If the airline resumes service, Clinton National will require it to pay down those bills first and replace the deposit, said Ron Mathieu, the airport’s executive director.

“For now, we continue to work with them and to encourage them to do all they can because they had a successful operation here,” he said. “But at the same time, we tell them, ‘Oh, by the way, there is this money there that belongs to us and can you make a deposit today.’ This is the business end of it. This is how we keep our lights on.”

Mathieu spoke at a meeting Friday of the Little Rock Municipal Airport Commission’s finance committee.

He and other airport officials say they will have little recourse in collecting about $38,000 of the balance GLO owes because it was outstandin­g before the airline filed for bankruptcy in April. Past experience shows that the airport may collect no more than 15 percent of that amount.

GLO filed for bankruptcy protection amid a contractua­l dispute between the airline and a Tennessee company, Corporate Flight Management, which provides pilots and other services to the airline. An emergency hearing allowed the airline to continue flying.

But problems have continued with “an excessive number” of flight cancellati­ons because of staffing and maintenanc­e problems, GLO said Tuesday.

Corporate Flight Management, for its part, said it has followed the emergency court order in operating GLO’s flights, and the airline had no one to blame but itself for its financial woes, “the result of an unproven business plan in an unforgivin­g industry.”

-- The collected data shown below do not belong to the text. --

Lemma add_span_spec lo cap off size l : spans lo cap l → clear l off size →
  lo ≤ off → off mod 8 = 0 → 8 ≤ size → size mod 8 = 0 → off + size ≤ cap →
  spans lo cap (add_span off size l) ∧
  ∀ x, hits (add_span off size l) x = hits l x + b2z ((off <=? x) && (x <? off + size)).
Proof.
  revert lo. induction l as [|[o s] l IH]; intros lo Hs Hc ? ? ? ? ?.
  { split; [cbn; split_and!; done|]. intros x. cbn. lia. }
  cbn [spans] in Hs. destruct Hs as (? & ? & ? & ? & ? & Hs).
  destruct (clear_cons _ _ _ _ _ Hc) as [Hd Hc']; [lia..|].
  destruct (Z.lt_ge_cases o off).
  2:{ cbn [add_span]. rewrite (proj2 (Z.ltb_ge o off)) by done.
      destruct (join_after_spec lo cap off size ((o, s) :: l)) as (S1 & Hh1 & _); try done.
      cbn [spans]. split_and!; try done. lia. }
  assert (l = [] ∨ (∃ o' s' l', l = (o', s') :: l' ∧ o' < off) ∨ (l ≠ [] ∧ spans (off + 1) cap l)) as Hl.
  { destruct l as [|[o' s'] l']; [by left|right].
    destruct (Z_lt_le_dec o' off); [left; by eexists _, _, _|right].
    split; [done|]. destruct (clear_cons _ _ _ _ _ Hc') as [Hd' _]; cbn [spans] in *; [lia..|].
    intuition lia. }
  destruct Hl as [-> |[(o' & s' & l' & -> & Hlt)|[Hne Hs']]].
  - cbn [add_span]. rewrite (proj2 (Z.ltb_lt o off)) by done. destruct (Z.eqb_spec (o + s) off) as [<-|].
    + split; [cbn [spans]; split_and!; try done; lia|]. intros x. cbn [hits]. unfold b2z. repeat case_match; lia.
    + split; [cbn [spans]; split_and!; try done; lia|]. intros x. cbn [hits]. lia.
  - rewrite add_span_skip by done.
    assert (o + s + 1 ≤ off) by (cbn [spans] in Hs; lia).
    destruct (IH _ Hs Hc') as [S1 Hh1]; try done.
    split; [by split_and!|]. intros x. change (hits ((o, s) :: ?k) x) with (b2z ((o <=? x) && (x <? o + s)) + hits k x).
    rewrite Hh1. cbn [hits]. lia.
  - assert (o + s ≤ off) by lia.
    destruct (join_after_spec off cap off size l) as (S1 & Hh1 & s1 & l1 & E & ?); try done.
    rewrite (add_span_between o s off size cap l s1 l1) by done.
    rewrite E in S1, Hh1. cbn [spans] in S1. destruct S1 as (? & ? & ? & ? & ? & S1).
    destruct (Z.eqb_spec (o + s) off) as [<-|].
    + split.
      { cbn [spans]. split_and!; try lia. by replace (o + (s + s1) + 1) with (o + s + s1 + 1) by lia. }
      intros x. specialize (Hh1 x). cbn [hits] in *. unfold b2z in *. repeat case_match; lia.
    + split; [cbn [spans]; split_and!; try done; lia|].
      intros x. specialize (Hh1 x). cbn [hits] in *. lia.
Qed.
Lemma smc_watches_spec l d : ∃ d', for_each l smc_watch d = Some (tt, d') ∧ unwatched d' = unwatched d ∧
  (d_mach d' = d_mach d ∨ d_mach d' = with_cpu (set_cpu_chain_budget 0) (d_mach d)) ∧
  (d_smc_overflow d = true → d_smc_overflow d' = true) ∧
  (∀ a, a ∈ l → page_marked (d_code_pages d) (page_of a) = true →
    page_of a ∈ d_dirty_pages d' ∨ d_smc_overflow d' = true) ∧
  (∀ p, p ∈ d_dirty_pages d → p ∈ d_dirty_pages d') ∧
  (∀ p, p ∈ d_dirty_pages d' → p ∈ d_dirty_pages d ∨ ∃ a, a ∈ l ∧ p = page_of a).
Proof.
  revert d. induction l as [|a l IH]; intros d; cbn [for_each].
  { exists d. split_and!; try done; [by left|..]; try (intros a Ha; by apply elem_of_nil in Ha); auto. }
  destruct (smc_watch_spec a d) as (d1 & E1 & U1 & M1 & O1 & W1 & K1 & D1). rewrite (bind_Some _ _ _ _ _ E1).
  destruct (IH d1) as (d2 & E2 & U2 & M2 & O2 & W2 & K2 & D2). exists d2.
  assert (d_code_pages d1 = d_code_pages d) as Ec by (apply unwatched_field; [done|done]).
  split_and!; [done|by rewrite U2|..].
  - destruct M1 as [M1|M1], M2 as [M2|M2]; rewrite M2, M1; auto.
  - auto.
  - intros x [->|Hx]%elem_of_cons Hm; [|apply W2; [done|by rewrite Ec]].
    destruct (W1 Hm); [left|right]; auto.
  - auto.
  - intros p Hp. destruct (D2 p Hp) as [Hp1|(x & ? & ?)].
    + destruct (D1 p Hp1); [by left|]. right. exists a. split; [by left|done].
    + right. exists x. split; [by right|done].
Qed.

(** *** Flushing *)

Definition in_page (b : m68k_block) (p : Z) : bool := (b_pc_start b <? p * 256 + 256) && (p * 256 <? b_pc_end b).

Definition flushes (d : dispatcher) : bool := d_smc_overflow d || negb (length (d_dirty_pages d) =? 0)%nat.

(** The configuration, which nothing here changes. *)
Record same_setup (d d' : dispatcher) : Prop := {
  ss_no_cache : d_no_cache d' = d_no_cache d;
  ss_mode : d_prefetch_mode d' = d_prefetch_mode d;
  ss_depth : d_prefetch_depth d' = d_prefetch_depth d;
  ss_cc : cc_mode (d_cc d') = cc_mode (d_cc d)
}.
Lemma same_setup_rest d d' : rest d' = rest d → same_setup d d'.
Proof. intros E. split; [apply rest_field; [done|done]..|]. f_equal. by apply rest_field. Qed.
Lemma same_setup_trans d d1 d2 : same_setup d d1 → same_setup d1 d2 → same_setup d d2.
Proof. intros [] []. split; congruence. Qed.

Lemma cc_reset_spec c : cc_mode c ≠ CC_MODE_LRU →
  ∃ c', codecache_reset c = Some (tt, c') ∧ cc_mode c' = cc_mode c.
Proof.
  intros H. eexists. unfold codecache_reset, whole_arena.
  rewrite (bind_Some (modify _) _ c tt (set_cc_used 0 c)) by done.
  rewrite (bind_Some (modify _) _ _ tt (set_cc_free_head CC_NIL (set_cc_used 0 c))) by done.
  rewrite (bind_Some (gets id) _ _ (set_cc_free_head CC_NIL (set_cc_used 0 c)) (set_cc_free_head CC_NIL (set_cc_used 0 c))) by done.
  cbn [cc_mode set_cc_free_head set_cc_used].
  rewrite (proj2 (Z.eqb_neq _ _)) by done. by split.
Qed.

Lemma on_cache_reset d : cc_mode (d_cc d) ≠ CC_MODE_LRU →
  ∃ c, on_cache codecache_reset d = Some (tt, set_d_cc c d) ∧ cc_mode c = cc_mode (d_cc d).
Proof. intros H. destruct (cc_reset_spec _ H) as (c & E & Hc). exists c. unfold on_cache. by rewrite E. Qed.

Lemma tab_heap_empty d : tab None d → d_heap d = ∅ → ∀ i, 0 ≤ i < 2048 → bucket i d = [].
Proof.
  intros H E i Hi. destruct (bucket i d) as [|r l] eqn:Eb; [done|]. exfalso.
  destruct (tb_place _ _ H i r Hi) as (b & Hb & _); [rewrite Eb; by left|]. by rewrite E in Hb.
Qed.

Lemma drop_pages_spec pages d : tab None d → (∀ p, p ∈ pages → is_page p) →
  ∃ d', for_each pages (λ page, let base := u32 (page ≪ 8) in smc_drop_range base (base + 256)) d = Some (tt, d') ∧
    rest d' = rest d ∧ tab None d' ∧
    ∀ r b, d_heap d' !! r = Some b ↔ d_heap d !! r = Some b ∧ ∀ p, p ∈ pages → in_page b p = false.
Proof.
  revert d. induction pages as [|p pages IH]; intros d H Hp; cbn [for_each].
  { exists d. split_and!; [done..|]. intros r b. split; [|tauto]. intros. split; [done|].
    intros p Hn. by apply elem_of_nil in Hn. }
  assert (u32 (p ≪ 8) = p * 256) as ->.
  { rewrite Z.shiftl_mul_pow2 by done. change (2 ^ 8) with 256.
    assert (is_page p) as Hr by (apply Hp; by left). unfold is_page in Hr. apply u32_small. lia. }
  cbn zeta. unfold smc_drop_range at 1.
  destruct (drop_blocks_spec None (λ b, (b_pc_start b <? p * 256 + 256) && (p * 256 <? b_pc_end b)) d H)
    as (d1 & E1 & R1 & T1 & H1).
  rewrite (bind_Some _ _ _ _ _ E1).
  destruct (IH d1 T1) as (d2 & E2 & R2 & T2 & H2); [intros; apply Hp; by right|].
  exists d2. split_and!; [done|by rewrite R2|done|]. intros r b. rewrite H2, H1. split.
  - intros [[? Hd] Hr]. split; [done|]. intros q [->|Hq]%elem_of_cons; [by apply Hd|auto].
  - intros [? Hd]. split_and!; [done|intros _; apply Hd; by left|intros; apply Hd; by right].
Qed.

Lemma marked_shrink X d d' : marked X d → d_code_pages d' = d_code_pages d →
  (∀ r b', d_heap d' !! r = Some b' → ∃ b, d_heap d !! r = Some b ∧ b_pc_start b' = b_pc_start b ∧ b_pc_end b' = b_pc_end b) →
  marked X d'.
Proof.
  intros [Hl Hm] Ec Hh. split; rewrite Ec; [done|]. intros r b' x E HX Hx.
  destruct (Hh r b' E) as (b & Eb & Es & Ee). apply (Hm r b); [done..|lia].
Qed.

Lemma smc_flush_spec d : tab None d → marked None d → cc_mode (d_cc d) ≠ CC_MODE_LRU →
  (∀ p, p ∈ d_dirty_pages d → is_page p) → flushes d = true →
  ∃ d', smc_flush d = Some (true, d') ∧ tab None d' ∧ marked None d' ∧ same_setup d d' ∧ d_mach d' = d_mach d ∧
    d_dirty_pages d' = [] ∧ d_smc_overflow d' = false ∧
    ∀ r b', d_heap d' !! r = Some b' ↔ ∃ b, d_heap d !! r = Some b ∧ b' = clear_prediction b ∧
      d_smc_overflow d = false ∧ ∀ p, p ∈ d_dirty_pages d → in_page b p = false.
Proof.
  intros Ht Hm Hcc Hp Hf. unfold smc_flush. rewrite (bind_Some (gets id) _ d d d) by done. unfold id.
  assert (negb (d_smc_overflow d) && (length (d_dirty_pages d) =? 0)%nat = false) as ->.
  { unfold flushes in Hf. destruct (d_smc_overflow d), (length (d_dirty_pages d) =? 0)%nat; done. }
  match goal with |- context [(if d_smc_overflow d then ?m1 else ?m2) ;; _] =>
    assert (∃ d1, (if d_smc_overflow d then m1 else m2) d = Some (tt, d1) ∧ tab None d1 ∧ marked None d1 ∧
      same_setup d d1 ∧ d_mach d1 = d_mach d ∧
      ∀ r b, d_heap d1 !! r = Some b ↔ d_heap d !! r = Some b ∧
        d_smc_overflow d = false ∧ ∀ p, p ∈ d_dirty_pages d → in_page b p = false) as (d1 & E1 & T1 & M1 & S1 & G1 & H1)
  end.
  { destruct (d_smc_overflow d).
    - destruct (free_all_spec None d Ht) as (d1 & E1 & R1 & T1 & H1). rewrite (bind_Some _ _ _ _ _ E1).
      pose proof (same_setup_rest _ _ R1) as S1.
      destruct (on_cache_reset d1) as (c & E2 & Hc); [rewrite (ss_cc _ _ S1); done|]. rewrite (bind_Some _ _ _ _ _ E2).
      eexists. split; [reflexivity|]. split_and!.
      + destruct T1. by split.
      + split; cbn; [rewrite length_map; destruct Hm; by rewrite (rest_field d_code_pages _ _ (λ _, eq_refl) R1)|].
        intros r b x E. apply H1 in E as [_ ?]. done.
      + destruct S1. split; cbn; congruence.
      + cbn. by apply (rest_field d_mach).
      + intros r b. cbn. rewrite H1. intuition congruence.
    - destruct (drop_pages_spec (d_dirty_pages d) d Ht Hp) as (d1 & E1 & R1 & T1 & H1).
      exists d1. split_and!; [done..| | | |].
      + apply (marked_shrink None d); [done|by apply (rest_field d_code_pages)|].
        intros r b E. apply H1 in E as [E _]. by exists b.
      + by apply same_setup_rest.
      + by apply (rest_field d_mach).
      + intros r b. rewrite H1. tauto. }
  rewrite (bind_Some _ _ _ _ _ E1).
  rewrite (bind_Some (modify _) _ d1 tt (set_d_dirty_pages [] d1)) by done.
  rewrite (bind_Some (modify _) _ _ tt (set_d_smc_overflow false (set_d_dirty_pages [] d1))) by done.
  set (d2 := set_d_smc_overflow false _).
  destruct (each_block_spec None clear_prediction d2) as (d3 & E3 & R3 & T3 & H3); [by destruct T1|done|].
  rewrite (bind_Some _ _ _ _ _ E3). exists d3. split_and!; [done..| | | | | |].
  - apply (marked_shrink None d1); [done|by rewrite (rest_field d_code_pages _ _ (λ _, eq_refl) R3)|].
    intros r b' E. apply H3 in E as (b & Eb & ->). exists b. case_decide; done.
  - eapply same_setup_trans; [exact S1|]. eapply same_setup_trans; [|by apply same_setup_rest]. done.
  - rewrite (rest_field d_mach _ _ (λ _, eq_refl) R3). done.
  - by rewrite (rest_field d_dirty_pages _ _ (λ _, eq_refl) R3).
  - by rewrite (rest_field d_smc_overflow _ _ (λ _, eq_refl) R3).
  - intros r b'. rewrite H3. split.
    + intros (b & Eb & ->). rewrite decide_False by done. apply H1 in Eb as (? & ? & ?). by exists b.
    + intros (b & Eb & -> & ? & ?). exists b. rewrite decide_False by done. split; [|done]. by apply H1.
Qed.
Definition sim_read_literal (s : xt_sim sim_ctx) (addr : Z) : Z :=
  let c := sim_user s in
  if ctx_code_size c <? u32 (addr + 4) then 0
  else znth (ctx_code c) addr .| (znth (ctx_code c) (addr + 1) ≪ 8) .| (znth (ctx_code c) (addr + 2) ≪ 16)
       .| (znth (ctx_code c) (addr + 3) ≪ 24).

(** A helper runs on the machine. *)
Definition sim_call (fn_token : Z) : M (xt_sim sim_ctx) unit := λ s,
  match (if fn_token <? 0 then None else all_literals !! Z.to_nat fn_token) with
  | None => Some (tt, s)
  | Some id =>
      match sim_helper id (ctx_cpu (sim_user s)) with
      | Some (_, m) => Some (tt, set_sim_user (set_ctx_cpu m (sim_user s)) s)
      | None => None
      end
  end.

#[export] Instance dispatcher_host : SimHost sim_ctx := {|
  call_thunk := Some sim_call;
  read_literal := Some sim_read_literal;
  translate := Some sim_translate;
  host_peek := sim_peek;
  host_poke := sim_poke
|}.

(** ** [enter_block] *)

Definition M68K_HALT_ILLEGAL : Z := 3.
Definition max_steps : nat := Z.to_nat (1 ≪ 22).

(** The registers a skipped prologue would have loaded. *)
Definition preload (b : m68k_block) (start_off : Z) (c : m68k_cpu) (s : xt_sim sim_ctx) : xt_sim sim_ctx :=
  if start_off =? b_entry_off b then s
  else
    let s := set_ar 3 HOST_CPU_BASE s in
    if start_off =? u32 (b_body_addr b - b_code b) then
      let s := if b_sr_loaded b then set_ar 14 (cpu_sr c) s else s in
      fold_left (λ s slot,
        let gi := (b_cache_sig b ≫ (4 + slot * 4)) .& 0xF in
        set_ar (4 + slot) (if gi <? 8 then dreg c gi else areg c (gi - 8)) s)
        (upto (Z.to_nat (b_cache_sig b .& 0xF))) s
    else s.
(** ** The state of a translation *)

Record gen := mk_gen {
  g_code : list xt_instr;
  g_rc : regcache;
  g_pc_acc : Z;
  g_cyc_acc : Z;
  g_sr_dirty : bool;
  g_block_emitted_callx0 : bool;
  g_sext_src_reg : Z;
  g_sext_valid : bool;
  g_pc_lit_valid : bool;
  g_pc_lit_val : Z;
  g_pc_lit_off : Z;
  g_pc_lit_entry_off : Z;
  g_helper_touched_mask : Z;
  g_helper_sr_mask : Z;
  g_helper_arg_mask : Z;
  g_helper_terminal_no_fastpath : bool
}.
Definition set_g_code (v : list xt_instr) (g : gen) : gen :=
  mk_gen v (g_rc g) (g_pc_acc g) (g_cyc_acc g) (g_sr_dirty g) (g_block_emitted_callx0 g)
    (g_sext_src_reg g) (g_sext_valid g) (g_pc_lit_valid g) (g_pc_lit_val g) (g_pc_lit_off g)
    (g_pc_lit_entry_off g) (g_helper_touched_mask g) (g_helper_sr_mask g) (g_helper_arg_mask g)
    (g_helper_terminal_no_fastpath g).
Definition set_g_rc (v : regcache) (g : gen) : gen :=
  mk_gen (g_code g) v (g_pc_acc g) (g_cyc_acc g) (g_sr_dirty g) (g_block_emitted_callx0 g)
    (g_sext_src_reg g) (g_sext_valid g) (g_pc_lit_valid g) (g_pc_lit_val g) (g_pc_lit_off g)
    (g_pc_lit_entry_off g) (g_helper_touched_mask g) (g_helper_sr_mask g) (g_helper_arg_mask g)
    (g_helper_terminal_no_fastpath g).
Definition set_g_pc_acc (v : Z) (g : gen) : gen :=
  mk_gen (g_code g) (g_rc g) v (g_cyc_acc g) (g_sr_dirty g) (g_block_emitted_callx0 g)
    (g_sext_src_reg g) (g_sext_valid g) (g_pc_lit_valid g) (g_pc_lit_val g) (g_pc_lit_off g)
    (g_pc_lit_entry_off g) (g_helper_touched_mask g) (g_helper_sr_mask g) (g_helper_arg_mask g)
    (g_helper_terminal_no_fastpath g).
Definition set_g_cyc_acc (v : Z) (g : gen) : gen :=
  mk_gen (g_code g) (g_rc g) (g_pc_acc g) v (g_sr_dirty g) (g_block_emitted_callx0 g)
    (g_sext_src_reg g) (g_sext_valid g) (g_pc_lit_valid g) (g_pc_lit_val g) (g_pc_lit_off g)
    (g_pc_lit_entry_off g) (g_helper_touched_mask g) (g_helper_sr_mask g) (g_helper_arg_mask g)
    (g_helper_terminal_no_fastpath g).
Definition set_g_sr_dirty (v : bool) (g : gen) : gen :=
  mk_gen (g_code g) (g_rc g) (g_pc_acc g) (g_cyc_acc g) v (g_block_emitted_callx0 g)
    (g_sext_src_reg g) (g_sext_valid g) (g_pc_lit_valid g) (g_pc_lit_val g) (g_pc_lit_off g)
    (g_pc_lit_entry_off g) (g_helper_touched_mask g) (g_helper_sr_mask g) (g_helper_arg_mask g)
    (g_helper_terminal_no_fastpath g).
Definition set_g_block_emitted_callx0 (v : bool) (g : gen) : gen :=
  mk_gen (g_code g) (g_rc g) (g_pc_acc g) (g_cyc_acc g) (g_sr_dirty g) v (g_sext_src_reg g)
    (g_sext_valid g) (g_pc_lit_valid g) (g_pc_lit_val g) (g_pc_lit_off g) (g_pc_lit_entry_off g)
    (g_helper_touched_mask g) (g_helper_sr_mask g) (g_helper_arg_mask g)
    (g_helper_terminal_no_fastpath g).
Definition set_g_sext_src_reg (v : Z) (g : gen) : gen :=
  mk_gen (g_code g) (g_rc g) (g_pc_acc g) (g_cyc_acc g) (g_sr_dirty g) (g_block_emitted_callx0 g) v
    (g_sext_valid g) (g_pc_lit_valid g) (g_pc_lit_val g) (g_pc_lit_off g) (g_pc_lit_entry_off g)
    (g_helper_touched_mask g) (g_helper_sr_mask g) (g_helper_arg_mask g)
    (g_helper_terminal_no_fastpath g).
Definition set_g_sext_valid (v : bool) (g : gen) : gen :=
  mk_gen (g_code g) (g_rc g) (g_pc_acc g) (g_cyc_acc g) (g_sr_dirty g) (g_block_emitted_callx0 g)
    (g_sext_src_reg g) v (g_pc_lit_valid g) (g_pc_lit_val g) (g_pc_lit_off g) (g_pc_lit_entry_off g)
    (g_helper_touched_mask g) (g_helper_sr_mask g) (g_helper_arg_mask g)
    (g_helper_terminal_no_fastpath g).
Definition set_g_pc_lit_valid (v : bool) (g : gen) : gen :=
  mk_gen (g_code g) (g_rc g) (g_pc_acc g) (g_cyc_acc g) (g_sr_dirty g) (g_block_emitted_callx0 g)
    (g_sext_src_reg g) (g_sext_valid g) v (g_pc_lit_val g) (g_pc_lit_off g) (g_pc_lit_entry_off g)
    (g_helper_touched_mask g) (g_helper_sr_mask g) (g_helper_arg_mask g)
    (g_helper_terminal_no_fastpath g).
Definition set_g_pc_lit_val (v : Z) (g : gen) : gen :=
  mk_gen (g_code g) (g_rc g) (g_pc_acc g) (g_cyc_acc g) (g_sr_dirty g) (g_block_emitted_callx0 g)
    (g_sext_src_reg g) (g_sext_valid g) (g_pc_lit_valid g) v (g_pc_lit_off g) (g_pc_lit_entry_off g)
    (g_helper_touched_mask g) (g_helper_sr_mask g) (g_helper_arg_mask g)
    (g_helper_terminal_no_fastpath g).
Definition set_g_pc_lit_off (v : Z) (g : gen) : gen :=
  mk_gen (g_code g) (g_rc g) (g_pc_acc g) (g_cyc_acc g) (g_sr_dirty g) (g_block_emitted_callx0 g)
    (g_sext_src_reg g) (g_sext_valid g) (g_pc_lit_valid g) (g_pc_lit_val g) v (g_pc_lit_entry_off g)
    (g_helper_touched_mask g) (g_helper_sr_mask g) (g_helper_arg_mask g)
    (g_helper_terminal_no_fastpath g).
Definition set_g_pc_lit_entry_off (v : Z) (g : gen) : gen :=
  mk_gen (g_code g) (g_rc g) (g_pc_acc g) (g_cyc_acc g) (g_sr_dirty g) (g_block_emitted_callx0 g)
    (g_sext_src_reg g) (g_sext_valid g) (g_pc_lit_valid g) (g_pc_lit_val g) (g_pc_lit_off g) v
    (g_helper_touched_mask g) (g_helper_sr_mask g) (g_helper_arg_mask g)
    (g_helper_terminal_no_fastpath g).
Definition set_g_helper_touched_mask (v : Z) (g : gen) : gen :=
  mk_gen (g_code g) (g_rc g) (g_pc_acc g) (g_cyc_acc g) (g_sr_dirty g) (g_block_emitted_callx0 g)
    (g_sext_src_reg g) (g_sext_valid g) (g_pc_lit_valid g) (g_pc_lit_val g) (g_pc_lit_off g)
    (g_pc_lit_entry_off g) v (g_helper_sr_mask g) (g_helper_arg_mask g)
    (g_helper_terminal_no_fastpath g).
Definition set_g_helper_sr_mask (v : Z) (g : gen) : gen :=
  mk_gen (g_code g) (g_rc g) (g_pc_acc g) (g_cyc_acc g) (g_sr_dirty g) (g_block_emitted_callx0 g)
    (g_sext_src_reg g) (g_sext_valid g) (g_pc_lit_valid g) (g_pc_lit_val g) (g_pc_lit_off g)
    (g_pc_lit_entry_off g) (g_helper_touched_mask g) v (g_helper_arg_mask g)
    (g_helper_terminal_no_fastpath g).
Definition set_g_helper_arg_mask (v : Z) (g : gen) : gen :=
  mk_gen (g_code g) (g_rc g) (g_pc_acc g) (g_cyc_acc g) (g_sr_dirty g) (g_block_emitted_callx0 g)
    (g_sext_src_reg g) (g_sext_valid g) (g_pc_lit_valid g) (g_pc_lit_val g) (g_pc_lit_off g)
    (g_pc_lit_entry_off g) (g_helper_touched_mask g) (g_helper_sr_mask g) v
    (g_helper_terminal_no_fastpath g).
Definition set_g_helper_terminal_no_fastpath (v : bool) (g : gen) : gen :=
  mk_gen (g_code g) (g_rc g) (g_pc_acc g) (g_cyc_acc g) (g_sr_dirty g) (g_block_emitted_callx0 g)
    (g_sext_src_reg g) (g_sext_valid g) (g_pc_lit_valid g) (g_pc_lit_val g) (g_pc_lit_off g)
    (g_pc_lit_entry_off g) (g_helper_touched_mask g) (g_helper_sr_mask g) (g_helper_arg_mask g) v.

Definition G : Type → Type := M gen.
Definition set (f : gen → gen) : G unit := modify f.

(** [e->len] *)
Definition e_len (g : gen) : Z := 3 * Z.of_nat (length (g_code g)).

(** An encoder call; a violated assertion of the encoder stops the compiler. *)
Definition emit (i : xt_instr) : G unit := λ g,
  if instr_ok i then Some (tt, set_g_code (g_code g ++ [i]) g) else None.
Definition xt_mov (ar as_ : Z) : G unit := emit (Or ar as_ as_).

Definition emit_l32r_at (at_ lit_off pc_off : Z) : G unit :=
  let pc_aligned := u32 (pc_off + 3) .& not32 3 in
  let dist := u32 (pc_aligned - lit_off) in
  if (lit_off <? pc_aligned) && (dist .& 3 =? 0) then emit (L32r at_ (0x10000 - (dist ≫ 2)))
  else undefined_behaviour.

(** ** The register cache *)

Definition cache_xt_slot (slot : Z) : Z := R_CACHE0 + slot.
Definition cache_lookup (rc : regcache) (gi : Z) : Z := znth (rc_xt rc) gi.

(** Where guest register [gi] is in the CPU's struct. *)
Definition OFF_G (gi : Z) : Z := if gi <? 8 then OFF_D gi else OFF_A (gi - 8).

Definition emit_read_g (gi dst : Z) : G unit :=
  rc ← gets g_rc;
  let xr := cache_lookup rc gi in
  if 0 <=? xr then when (negb (xr =? dst)) (xt_mov dst xr)
  else emit (L32i dst R_CPU (OFF_G gi)).

Definition emit_read_g_in (gi scratch : Z) : G Z :=
  rc ← gets g_rc;
  let xr := cache_lookup rc gi in
  if 0 <=? xr then mret xr else emit (L32i scratch R_CPU (OFF_G gi)) ;; mret scratch.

Clinton National and other small airports have been banking on the success of startups such as GLO and Allegiant Air, which try to serve markets the bigger commercial carriers ignore.

To save money, their flights typically are on smaller aircraft such as the propeller-driven planes GLO flies or, in the case of both airlines, offered only on a seasonal basis at times when they are the most popular.

Though GLO and Allegiant are a small slice of the overall passenger pie at Clinton National, they have helped propel its passenger traffic higher, appearing to halt a yearslong decline.

Passenger traffic through June 30 rose 2.1 percent compared with the first six months of 2016, to 991,620.

GLO carried a total of 7,968 passengers through June 30, but compared with the same period last year, it represente­d a 25.5 percent increase, according to airport figures.